'Solid walls remind me of prison ...'
Sari P. Setiogi, The Jakarta Post, Jakarta
Being acquitted of all charges on Thursday by the Central Jakarta District Court came as a huge relief for Tempo news magazine journalist, Ahmad Taufik.
His family already brought him a black plastic bucket, filled with a pair of flip-flops, Thursday's edition of Tempo newspaper, a sarong and toothbrush.
"Just in case I have to go to jail ..." Taufik told The Jakarta Post after the verdict was read. Later, he told the Post that he had already contacted his old friends at Cipinang prison, East Jakarta.
"Personally, I am happy that I do not have to go to prison," said Taufik. Taufik was jailed back in 1995 over articles he made for an internal bulletin of the Alliance of Independent Journalists (AJI).
Being jailed for two years and seven months left him with an recurrent pain in his left leg. "It was very cold at the prison as there was no bed. I can still feel my leg aching sometimes, especially when I climb stairs," said Taufik.
Taufik was detained in several different prisons: Salemba, Central Jakarta; Cipinang, East Jakarta; Cirebon, West Java and Kuningan, West Java.
"My worst was when I was under police detention. It was my very first experience of dealing with such a thing ... My eldest son was only three days old at that time," he said.

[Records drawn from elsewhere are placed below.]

(** X24. The average hash of a row of pixels that is not empty is the
    hexadecimal numeral of a number below two to the number of pixels,
    whose bits, the first pixel in the highest place, say which pixels
    are above the mean: the hash of 64 pixels is a 64-bit hash. *)
Theorem average_hash_bits (pixels : list Z) :
  pixels <> [] ->
  exists hash n,
    ImageVerifier.average_hash pixels = Py.Ok hash
    /\ Py.int16 hash = Py.Ok n
    /\ (0 <= n < 2 ^ Z.of_nat (length pixels))%Z
    /\ (length pixels = 64%nat -> is_hash64 hash n)
    /\ forall (i : nat) (pixel : Z),
         pixels !! i = Some pixel ->
         Z.testbit n (Z.of_nat (length pixels - 1 - i))
         = Py.Qlt_bool (ImageVerifier.mean pixels) (inject_Z pixel).
Proof.
  intros Hne.
  pose proof (bits_value_bounds (hash_bits pixels)) as Hbounds.
  assert (Hlen : length (hash_bits pixels) = length pixels)
    by apply length_map.
  rewrite Hlen in Hbounds.
  exists (Py.slice_from 2 (Py.hex (bits_value (hash_bits pixels)))),
         (bits_value (hash_bits pixels)).
  split; [now apply average_hash_value |].
  split; [apply int16_hex; lia |].
  split; [exact Hbounds |].
  split.
  - intros H64. split; [apply int16_hex; lia |].
    rewrite H64 in Hbounds. exact Hbounds.
  - intros i pixel Hi. rewrite <- Hlen.
    apply bits_value_testbit. unfold hash_bits.
    rewrite list_lookup_fmap, Hi. reflexivity.
Qed.

Lemma average_hash_bits_witness :
  exists hash n,
    ImageVerifier.average_hash [10; 200; 30; 250]%Z = Py.Ok hash
    /\ Py.int16 hash = Py.Ok n
    /\ Z.testbit n 2 = true.
Proof.
  destruct (average_hash_bits [10; 200; 30; 250]%Z)
    as (hash & n & Hhash & Hint & _ & _ & Hbits).
  - intros H. discriminate H.
  - exists hash, n. split; [exact Hhash |]. split; [exact Hint |].
    apply (Hbits 1%nat 200%Z). reflexivity.
Defined.

Lemma sum_repeat (pixel : Z) (k : nat) :
  fold_right Z.add 0%Z (repeat pixel k) = (Z.of_nat k * pixel)%Z.
Proof.
  induction k as [| k IH]; [reflexivity |].
  cbn [repeat fold_right]. rewrite IH. lia.
Qed.

Lemma bits_value_all_false (bits : list bool) :
  (forall b, b ∈ bits -> b = false) -> bits_value bits = 0%Z.
Proof.
  induction bits as [| b rest IH]; intros Hall; [reflexivity |].
  cbn [bits_value]. rewrite (Hall b) by apply list_elem_of_here.
  rewrite IH; [reflexivity |].
  intros b' Hb'. apply Hall. now apply list_elem_of_further.
Qed.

Taufik has two sons from his marriage with Surabaya-born Syafa Elliyin. Ali Anzi Muntazhar is now nine years old and Muhammad Khatami Aji is six years old.
The family are now planning to move to Sawangan, Bogor, before the coming fasting month. "It is a bamboo house. I prefer bamboo. I don't like walls. They remind me of prison ..." said Taufik.
His humorous side belies such trauma. In earlier hearings he presented a number of CDs of a favorite cartoon character, the journalist Tintin, to the panel of judges.
However, even though Taufik was acquitted this time, he said he was not completely satisfied with the judges ruling that Thursday.
"The ruling still declared me guilty for writing an untruth," the 39-year old journalist told the Post during an interview at his office in Proklamasi, Central Jakarta.
His chief editor, Bambang Harymurti, was sentenced to one year in prison for the article Is Tomy in 'Tenabang? published in Tempo in its March 3 to March 9, 2003, edition.
The article cited allegations that prominent businessman Tomy Winata stood to profit from a fire at the Tanah Abang textile market, Central Jakarta.
Tomy later reported the magazine to the police for defamation, despite denials of the allegations from the businessman.
"I saw a proposal which cited Tomy's name from a source. It was a proposal to renovate the Tanah Abang market and it was proposed three months before the fire razed the market," he said. According to Taufik, a company owned by Tomy, Artha Graha, was mentioned in the document as the financial sponsor.
However, Taufik was not allowed to copy the document due to its confidentiality. "We even tried to confirm the reports with Tomy himself. He denied it. And we wrote that down too," he said.
That was where the story began.
Taufik said he regretted the judges decision to sentence his chief editor. "It was a set back for freedom of the press. The arguments of the judges were not logical. In my case, they used the Press Law, but they did not use it for Bambang."
Taufik, a graduate from the Faculty of Law of the Bandung Islamic University, Bandung, understood very well the legal confusion at the trial.
"When I first entered the Faculty of Law, my mother told me not to be a judge, prosecutor or lawyer. She said those professions had one leg in hell. They are playing with one's fate," said Taufik.